[[ Stored data open ]]

(* ===== verification/Rope.v ===== *)
(** * Ropes

    A rope is a list of blocks of bytes.  The programs use the ropes of the library
    aapl, which is not part of the repository: they walk the blocks themselves and
    take bytes off the front, and leave appending to the library.  Here a block is
    what [data], [length] and [available] show of it, a rope its blocks from [hblk]
    on and [ropeLen].  The library's operations are an interface, with what the
    programs rely on as its laws: [append] puts the bytes it is given next to each
    other, in the last block when they fit there and in a new one when not. *)

From S2P Require Import Prelude.

(** The bytes from [hoff] on, and the room behind them. *)
Record RopeBlock := MkRopeBlock {
  rb_data : list Z;
  rb_avail : Z;
}.

Record Rope := MkRope {
  r_blocks : list RopeBlock;
  r_ropeLen : Z;
}.

Definition rope_none : Rope := MkRope [] 0.

Definition rb_length (rb : RopeBlock) : Z := Z.of_nat (length (rb_data rb)).

(** [rb->hoff += n] *)
Definition rb_advance (n : Z) (rb : RopeBlock) : RopeBlock :=
  MkRopeBlock (drop (Z.to_nat n) (rb_data rb)) (rb_avail rb).

Definition rope_bytes (r : Rope) : list Z := concat (rb_data <$> r_blocks r).

(** [tblk] *)
Definition r_tblk (r : Rope) : option RopeBlock := last (r_blocks r).

(** Whether [n] bytes fit in the last block. *)
Definition rope_fits (r : Rope) (n : Z) : bool :=
  match r_tblk r with Some b => n <=? rb_avail b | None => false end.

(** ** The library *)

Class RopeLib := {
  (** [append( data, len )] *)
  rope_append : Rope → list Z → Rope;
  (** What is in the memory [append( 0, n )] and [appendBlock( n )] hand out. *)
  rope_fresh : Rope → nat → list Z;
  (** [appendBlock( n )] *)
  rope_appendBlock : Rope → nat → Rope;
  (** [append( other )] and [transfer( other )]: the blocks of the other rope are
      moved, and it is left empty. *)
  rope_append_rope : Rope → Rope → Rope;
  rope_transfer : Rope → Rope → Rope;

  rope_fresh_length r n : length (rope_fresh r n) = n;
  rope_append_fits r d bs b : r_blocks r = bs ++ [b] → Z.of_nat (length d) ≤ rb_avail b →
    r_blocks (rope_append r d) = bs ++ [MkRopeBlock (rb_data b ++ d) (rb_avail b - Z.of_nat (length d))];
  rope_append_new r d : rope_fits r (Z.of_nat (length d)) = false →
    ∃ a, 0 ≤ a ∧ r_blocks (rope_append r d) = r_blocks r ++ [MkRopeBlock d a];
  rope_append_len r d : r_ropeLen (rope_append r d) = r_ropeLen r + Z.of_nat (length d);
  rope_appendBlock_new r n : ∃ a, 0 ≤ a ∧
    r_blocks (rope_appendBlock r n) = r_blocks r ++ [MkRopeBlock (rope_fresh r n) a];
  rope_appendBlock_len r n : r_ropeLen (rope_appendBlock r n) = r_ropeLen r + Z.of_nat n;
  rope_append_rope_blocks r o : r_blocks (rope_append_rope r o) = r_blocks r ++ r_blocks o;
  rope_append_rope_len r o : r_ropeLen (rope_append_rope r o) = r_ropeLen r + r_ropeLen o;
  rope_transfer_all r o : rope_transfer r o = o;
}.

(** ** Well-formed ropes *)

Definition rope_ok (r : Rope) : Prop := r_ropeLen r = Z.of_nat (length (rope_bytes r)).

Lemma rope_none_ok : rope_ok rope_none.
Proof. done. Qed.

Lemma concat_fmap_app {A} (f : A → list Z) l1 l2 : concat (f <$> (l1 ++ l2)) = concat (f <$> l1) ++ concat (f <$> l2).
Proof. by rewrite fmap_app, concat_app. Qed.

Lemma rope_bytes_cons b bs n : rope_bytes (MkRope (b :: bs) n) = rb_data b ++ rope_bytes (MkRope bs n).
Proof. done. Qed.

Section Lib.
Context `{RopeLib}.

Lemma rope_append_bytes r d : rope_bytes (rope_append r d) = rope_bytes r ++ d.
Proof.
  unfold rope_bytes. destruct (rope_fits r (Z.of_nat (length d))) eqn:F.
  - unfold rope_fits, r_tblk in F. destruct (last (r_blocks r)) as [b|] eqn:E; [|done].
    apply last_Some in E as [bs E]. apply Z.leb_le in F. rewrite (rope_append_fits r d bs b E F), E.
    rewrite !concat_fmap_app. cbn. by rewrite !app_nil_r, <- app_assoc.
  - destruct (rope_append_new r d F) as (a & _ & ->). rewrite concat_fmap_app. cbn. by rewrite app_nil_r.
Qed.

Lemma rope_append_ok r d : rope_ok r → rope_ok (rope_append r d).
Proof. unfold rope_ok. intros E. rewrite rope_append_len, rope_append_bytes, length_app, E. lia. Qed.

Lemma rope_append_rope_bytes r o : rope_bytes (rope_append_rope r o) = rope_bytes r ++ rope_bytes o.
Proof. unfold rope_bytes. by rewrite rope_append_rope_blocks, concat_fmap_app. Qed.

Lemma rope_append_rope_ok r o : rope_ok r → rope_ok o → rope_ok (rope_append_rope r o).
Proof. unfold rope_ok. intros E1 E2. rewrite rope_append_rope_len, rope_append_rope_bytes, length_app, E1, E2. lia. Qed.
End Lib.

#[export] Hint Resolve rope_none_ok rope_append_ok rope_append_rope_ok : netp.

(** ** A library that satisfies the laws: blocks of 64 bytes, or as long as needed. *)

Definition block_room (n : nat) : Z := Z.max 0 (64 - Z.of_nat n).

Definition demo_new (r : Rope) (d : list Z) : Rope :=
  MkRope (r_blocks r ++ [MkRopeBlock d (block_room (length d))]) (r_ropeLen r + Z.of_nat (length d)).

Definition demo_append (r : Rope) (d : list Z) : Rope :=
  if rope_fits r (Z.of_nat (length d)) then
    match r_tblk r with
    | Some b => MkRope (removelast (r_blocks r) ++ [MkRopeBlock (rb_data b ++ d) (rb_avail b - Z.of_nat (length d))])
                  (r_ropeLen r + Z.of_nat (length d))
    | None => r
    end
  else demo_new r d.

#[export] Program Instance demo_rope : RopeLib := {
  rope_append := demo_append;
  rope_fresh r n := replicate n 170;
  rope_appendBlock r n := demo_new r (replicate n 170);
  rope_append_rope r o := MkRope (r_blocks r ++ r_blocks o) (r_ropeLen r + r_ropeLen o);
  rope_transfer r o := o;
}.
Next Obligation. intros r n. apply length_replicate. Qed.
Next Obligation.
  intros r d bs b E F. unfold demo_append, rope_fits, r_tblk. rewrite E, last_snoc.
  apply Z.leb_le in F. rewrite F. cbn [r_blocks]. by rewrite removelast_last.
Qed.
Next Obligation. intros r d F. unfold demo_append. rewrite F. exists (block_room (length d)). split; [unfold block_room; lia|done]. Qed.
Next Obligation.
  intros r d. unfold demo_append. destruct (rope_fits r _) eqn:F; [|done].
  unfold rope_fits in F. by destruct (r_tblk r).
Qed.
Next Obligation. intros r n. exists (block_room (length (replicate n 170))). split; [unfold block_room; lia|done]. Qed.
Next Obligation. intros r n. cbn. by rewrite length_replicate. Qed.
Next Obligation. done. Qed.
Next Obligation. done. Qed.
Next Obligation. done. Qed.
(** Sending appends to what was sent. *)
Lemma wb_send_ok s w all blocks c : wb_inv s w all → rope_ok blocks →
  ∃ s' w' b', wb_send s w blocks c = Ok (s', w', b') ∧ rope_ok b' ∧ (c = false → b' = blocks) ∧
    (wb_failed s' (all ++ rope_bytes blocks) ∨ wb_inv s' w' (all ++ rope_bytes blocks) ∧ (c = true → r_blocks b' = [])).
Proof.
  intros [f I] O. pose proof (wb_at_idle _ _ _ _ I) as Idle. destruct I as [E P Ab C Q A W]. unfold wb_send. rewrite E, bind_Ok.
  destruct (wantWriteGet f) eqn:G.
  - destruct c; eexists _, _, _; (split; [done|]); split_and!; auto with netp; try done; right; (split; [|done]); exists f; split; cbn; try done.
    + by apply rope_append_rope_ok.
    + by rewrite rope_append_rope_bytes, app_assoc, A.
    + by apply append_blocks_ok.
    + by rewrite append_blocks_bytes, app_assoc, A.
  - destruct (Idle eq_refl) as [N Es].
    destruct (send_loop_ok (r_blocks blocks) s f w blocks c E Ab P C G Q N O) as (s' & w' & b' & E' & O' & Eb & D); [done|].
    rewrite Es in D. by exists s', w', b'.
Qed.
(* ===== verification/Packet.v ===== *)
(** * genf/packet.cc: packets

    A packet is a rope whose blocks each begin with the length of the next block.
    The first block goes on with a header: the length of the first block, of the
    whole packet, and the kind of message.  A writer makes a packet by allocating
    pieces in a rope; the offset of a piece in the rope is how packets refer to
    it, and [pktFind] finds it again.  The reading side takes bytes as they come and
    puts the blocks together. *)

From S2P Require Import Prelude Rope Conn ItQueue.

(** [sizeof(PacketBlockHeader)], [sizeof(PacketHeader)] and where its fields are. *)
Definition SIZEOF_PacketBlockHeader : Z := 4.
Definition SIZEOF_PacketHeader : Z := 12.
Definition HEAD_SZ : Z := SIZEOF_PacketBlockHeader + SIZEOF_PacketHeader.
Definition FIRST_LEN : nat := 0.
Definition TOTAL_LEN : nat := 4.
Definition MSG_ID : nat := 8.

(** A [char *] into a rope: the number of the block and an offset in it. *)
Abbreviation rptr := (nat * nat)%type.

Definition rope_store (r : Rope) (p : rptr) (d : list Z) : res Rope :=
  rb ← deref (r_blocks r !! p.1);
  m ← mem_store (rb_data rb) p.2 d;
  Ok (MkRope (<[p.1 := MkRopeBlock m (rb_avail rb)]> (r_blocks r)) (r_ropeLen r)).

Definition rope_load (r : Rope) (p : rptr) (n : nat) : res (list Z) :=
  rb ← deref (r_blocks r !! p.1);
  mem_load (rb_data rb) p.2 n.

(** ** Finding a piece *)

Fixpoint find_in (rbs : list RopeBlock) (i : nat) (l : Z) : option rptr :=
  match rbs with
  | [] => None
  | rb :: rbs =>
      let avail := rb_length rb in
      if l <? avail then Some (i, Z.to_nat l) else find_in rbs (S i) (l - avail)
  end.

(** Zero is no piece. *)
Definition pktFind (r : Rope) (l : Z) : option rptr :=
  if l =? 0 then None else find_in (r_blocks r) 0 l.

(** ** Writing *)

Section Packet.
Context `{RopeLib}.

(** PacketWriter, for a packet sent on a connection or handed to another thread. *)
Record PacketWriter := MkPacketWriter {
  pw_buf : Rope;
  pw_toSend : option rptr;
  pw_content : option rptr;
}.

Definition pw_set_buf (w : PacketWriter) (r : Rope) : PacketWriter :=
  MkPacketWriter r (pw_toSend w) (pw_content w).

(** What [append( 0, n )] returns: where it puts the bytes. *)
Definition append_at (r : Rope) (n : Z) : rptr :=
  match r_tblk r with
  | Some b => if n <=? rb_avail b then (pred (length (r_blocks r)), length (rb_data b)) else (length (r_blocks r), 0%nat)
  | None => (length (r_blocks r), 0%nat)
  end.

Definition append_space (r : Rope) (n : Z) : res (rptr * Rope) :=
  if n <? 0 then Ub
  else Ok (append_at r n, rope_append r (rope_fresh r (Z.to_nat n))).

(** The pointer and the offset of [nb] new bytes. *)
Definition pkt_allocBytes (w : PacketWriter) (nb : Z) : res (rptr * Z * PacketWriter) :=
  if rope_fits (pw_buf w) nb then
    let offset := u32 (r_ropeLen (pw_buf w)) in
    '(p, r) ← append_space (pw_buf w) nb;
    Ok (p, offset, pw_set_buf w r)
  else
    let offset := u32 (r_ropeLen (pw_buf w) + SIZEOF_PacketBlockHeader) in
    '(data, r) ← append_space (pw_buf w) (SIZEOF_PacketBlockHeader + nb);
    Ok ((data.1, data.2 + Z.to_nat SIZEOF_PacketBlockHeader)%nat, offset, pw_set_buf w r).

(** [header->field = v] *)
Definition set_header (r : Rope) (h : rptr) (field : nat) (v : Z) : res Rope :=
  rope_store r (h.1, h.2 + field)%nat (le_bytes 4 v).

(** PacketBase::open, less the message for the other thread. *)
Definition pkt_open (w : PacketWriter) (ID SZ : Z) : res (rptr * PacketWriter) :=
  let w := pw_set_buf w rope_none in
  '(header, _, w) ← pkt_allocBytes w SIZEOF_PacketHeader;
  r ← set_header (pw_buf w) header MSG_ID ID;
  let w := pw_set_buf w r in
  '(msg, _, w) ← pkt_allocBytes w SZ;
  r ← rope_store (pw_buf w) msg (replicate (Z.to_nat SZ) 0);
  r ← set_header r header TOTAL_LEN 0;
  Ok (msg, MkPacketWriter r (Some header) (Some msg)).

(** The first pass: each block begins with the length of the next, [rbs] being the
    blocks from number [i] on. *)
Fixpoint set_next_lens (r : Rope) (i : nat) (rbs : list RopeBlock) : res Rope :=
  match rbs with
  | [] => Ok r
  | _ :: rest =>
      let next := match rest with [] => 0 | rb :: _ => rb_length rb end in
      r ← rope_store r (i, 0%nat) (le_bytes 4 next);
      set_next_lens r (S i) rest
  end.

(** PacketBase::send up to the point where the packet is shipped. *)
Definition pkt_finish (w : PacketWriter) : res PacketWriter :=
  h ← deref (pw_toSend w);
  rb ← deref (head (r_blocks (pw_buf w)));
  r ← set_header (pw_buf w) h TOTAL_LEN (r_ropeLen (pw_buf w));
  r ← set_header r h FIRST_LEN (rb_length rb);
  r ← set_next_lens r 0 (r_blocks r);
  Ok (pw_set_buf w r).

(** ** Connections *)

Inductive recv_state := WantHead | WantBlock.

#[export] Instance recv_state_eq_dec : EqDecision recv_state.
Proof. solve_decision. Defined.

(** Recv; [rc_data] is the block [data] is the beginning of. *)
Record Recv := MkRecv {
  rc_state : recv_state;
  rc_buf : Rope;
  rc_data : nat;
  rc_headBuf : list Z;
  rc_have : Z;
  rc_need : Z;
}.

(** [need] and the bytes of [headBuf] are not initialised. *)
Definition new_Recv (headBuf : list Z) (need : Z) : Recv := MkRecv WantHead rope_none 0 headBuf 0 need.

Definition rc_set_have (r : Recv) (n : Z) : Recv :=
  MkRecv (rc_state r) (rc_buf r) (rc_data r) (rc_headBuf r) n (rc_need r).
Definition rc_set_headBuf (r : Recv) (b : list Z) : Recv :=
  MkRecv (rc_state r) (rc_buf r) (rc_data r) b (rc_have r) (rc_need r).
Definition rc_set_buf (r : Recv) (b : Rope) : Recv :=
  MkRecv (rc_state r) b (rc_data r) (rc_headBuf r) (rc_have r) (rc_need r).

(** What a packet connection writes through: the connection, and whether
    [packetClosed] was called. *)
Record PcSide := MkPcSide {
  ps_conn : Connection;
  ps_packetClosed : bool;
}.

Definition ps_set_conn (s : PcSide) (c : Connection) : PcSide := MkPcSide c (ps_packetClosed s).

(** [close(); packetClosed();] *)
Definition pc_bufClose (s : PcSide) : PcSide := MkPcSide (conn_close (ps_conn s)) true.

#[export] Instance pc_funcs : WriteFuncs PcSide := {
  wf_fd s := selectFd (ps_conn s);
  wf_set_fd s f := ps_set_conn s (c_set_fd (ps_conn s) f);
  wf_peer s := c_peer (ps_conn s);
  wf_set_peer s p := ps_set_conn s (c_set_peer (ps_conn s) p);
  bufWrite s d := '(n, c) ← conn_write (ps_conn s) d; Ok (n, ps_set_conn s c);
  bufClose s := Ok (pc_bufClose s);
}.

Record PacketConnection := MkPacketConnection {
  pc_side : PcSide;
  pc_recv : Recv;
  pc_writeBuffer : WriteBuffer;
}.

Definition pc_set_recv (pc : PacketConnection) (r : Recv) : PacketConnection :=
  MkPacketConnection (pc_side pc) r (pc_writeBuffer pc).
Definition pc_set_side (pc : PacketConnection) (s : PcSide) : PacketConnection :=
  MkPacketConnection s (pc_recv pc) (pc_writeBuffer pc).

(** PacketBase::send of blocks, on a connection. *)
Definition pkt_send_blocks (pc : PacketConnection) (blocks : Rope) (canConsume : bool)
    : res (PacketConnection * Rope) :=
  '(s, w, blocks) ← wb_send (pc_side pc) (pc_writeBuffer pc) blocks canConsume;
  Ok (MkPacketConnection s (pc_recv pc) w, blocks).

(** PacketBase::send of a packet, on a connection. *)
Definition pkt_send (pc : PacketConnection) (w : PacketWriter) : res (PacketConnection * PacketWriter) :=
  w ← pkt_finish w;
  '(pc, _) ← pkt_send_blocks pc (pw_buf w) false;
  Ok (pc, pw_set_buf w rope_none).

Definition pc_writeReady (pc : PacketConnection) : res PacketConnection :=
  '(s, w) ← writeReady (pc_side pc) (pc_writeBuffer pc);
  Ok (MkPacketConnection s (pc_recv pc) w).

(** ** Reading *)

(** What a call of parsePacket ends with: it waits for more, the connection was
    closed, or a packet was handed to [dispatchPacket]. *)
Inductive parse_out :=
| PWait
| PClosed
| PPacket (buf : Rope).

(** [read( .., len )] *)
Definition pc_read (pc : PacketConnection) (len : Z) : res (list Z * Z * PacketConnection) :=
  '(data, n, c) ← conn_read (ps_conn (pc_side pc)) len;
  Ok (data, n, pc_set_side pc (ps_set_conn (pc_side pc) c)).

Definition pc_closed (pc : PacketConnection) : PacketConnection := pc_set_side pc (pc_bufClose (pc_side pc)).

(** Storing at [data + have]. *)
Definition recv_store (r : Recv) (d : list Z) : res Recv :=
  if rc_have r <? 0 then Ub
  else b ← rope_store (rc_buf r) (rc_data r, Z.to_nat (rc_have r)) d; Ok (rc_set_buf r b).

(** [recv.data = recv.buf.appendBlock( n )] *)
Definition recv_appendBlock (r : Recv) (n : Z) : res Recv :=
  if n <? 0 then Ub
  else Ok (MkRecv (rc_state r) (rope_appendBlock (rc_buf r) (Z.to_nat n)) (length (r_blocks (rc_buf r)))
             (rc_headBuf r) (rc_have r) (rc_need r)).

(** The headers are complete: allocate the first block and move them in. *)
Definition first_block (r : Recv) : res Recv :=
  b ← mem_load (rc_headBuf r) (Z.to_nat SIZEOF_PacketBlockHeader + FIRST_LEN) 4;
  let firstLen := i32 (le_val b) in
  let r := MkRecv (rc_state r) (rc_buf r) (rc_data r) (rc_headBuf r) (rc_have r) firstLen in
  r ← recv_appendBlock r firstLen;
  buf ← rope_store (rc_buf r) (rc_data r, 0%nat) (rc_headBuf r);
  Ok (MkRecv WantBlock buf (rc_data r) (rc_headBuf r) HEAD_SZ (rc_need r)).

(** [case WantHead]: [None] to go on with the blocks. *)
Definition want_head (pc : PacketConnection) : res (option parse_out * PacketConnection) :=
  let have := rc_have (pc_recv pc) in
  '(data, len, pc) ← pc_read pc (HEAD_SZ - have);
  if len <? 0 then Ok (Some PClosed, pc_closed pc)
  else if len =? 0 then Ok (Some PWait, pc)
  else
    let r := pc_recv pc in
    hb ← (if have <? 0 then Ub else mem_store (rc_headBuf r) (Z.to_nat have) data);
    let r := rc_set_headBuf r hb in
    if have + len <? HEAD_SZ then Ok (Some PWait, pc_set_recv pc (rc_set_have r (have + len)))
    else r ← first_block r; Ok (None, pc_set_recv pc r).

(** The inner loop, which fills the current block. *)
Fixpoint read_block (fuel : nat) (pc : PacketConnection) : res (option parse_out * PacketConnection) :=
  match fuel with
  | O => Spin
  | S fuel =>
      let have := rc_have (pc_recv pc) in
      let need := rc_need (pc_recv pc) in
      if have <? need then
        '(data, len, pc) ← pc_read pc (need - have);
        if len <? 0 then Ok (Some PClosed, pc_closed pc)
        else if len =? 0 then Ok (Some PWait, pc)
        else
          r ← recv_store (pc_recv pc) data;
          let pc := pc_set_recv pc (rc_set_have r (have + len)) in
          if have + len <? need then Ok (Some PWait, pc) else read_block fuel pc
      else Ok (None, pc)
  end.

(** The outer loop, over the blocks. *)
Fixpoint read_blocks (fuel : nat) (pc : PacketConnection) : res (option parse_out * PacketConnection) :=
  match fuel with
  | O => Spin
  | S fuel =>
      '(o, pc) ← read_block 2 pc;
      match o with
      | Some out => Ok (Some out, pc)
      | None =>
          let r := pc_recv pc in
          b ← rope_load (rc_buf r) (rc_data r, 0%nat) 4;
          let need := i32 (le_val b) in
          let r := MkRecv (rc_state r) (rc_buf r) (rc_data r) (rc_headBuf r) 0 need in
          if need =? 0 then Ok (None, pc_set_recv pc r)
          else r ← recv_appendBlock r need; read_blocks fuel (pc_set_recv pc r)
      end
  end.

(** The packet is complete: hand it over and start again.  What [dispatchPacket]
    does with the rope is not the parser's, which empties its own. *)
Definition packet_done (pc : PacketConnection) : parse_out * PacketConnection :=
  let r := pc_recv pc in
  (PPacket (rc_buf r), pc_set_recv pc (MkRecv WantHead rope_none (rc_data r) (rc_headBuf r) 0 0)).

(** A turn of the outer loop but the first reads at least once. *)
Definition block_turns (pc : PacketConnection) : nat := length (io_reads (c_peer (ps_conn (pc_side pc)))) + 2.

Definition want_block (pc : PacketConnection) : res (parse_out * PacketConnection) :=
  '(o, pc) ← read_blocks (block_turns pc) pc;
  match o with
  | Some out => Ok (out, pc)
  | None => Ok (packet_done pc)
  end.

Definition parsePacket (pc : PacketConnection) : res (parse_out * PacketConnection) :=
  match rc_state (pc_recv pc) with
  | WantHead =>
      '(o, pc) ← want_head pc;
      match o with
      | Some out => Ok (out, pc)
      | None => want_block pc
      end
  | WantBlock => want_block pc
  end.
End Packet.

[[ Stored data closed ]]

• What you will do: What you give back should be only the lines of the records above, starting at the line with "rope_append_rope_bytes, app_assoc, A." and ending at the line with "- destruct (Idle eq_refl) as [N Es].", restated word for word.

• Solution below:
    + by rewrite rope_append_rope_bytes, app_assoc, A.
    + by apply append_blocks_ok.
    + by rewrite append_blocks_bytes, app_assoc, A.
  - destruct (Idle eq_refl) as [N Es].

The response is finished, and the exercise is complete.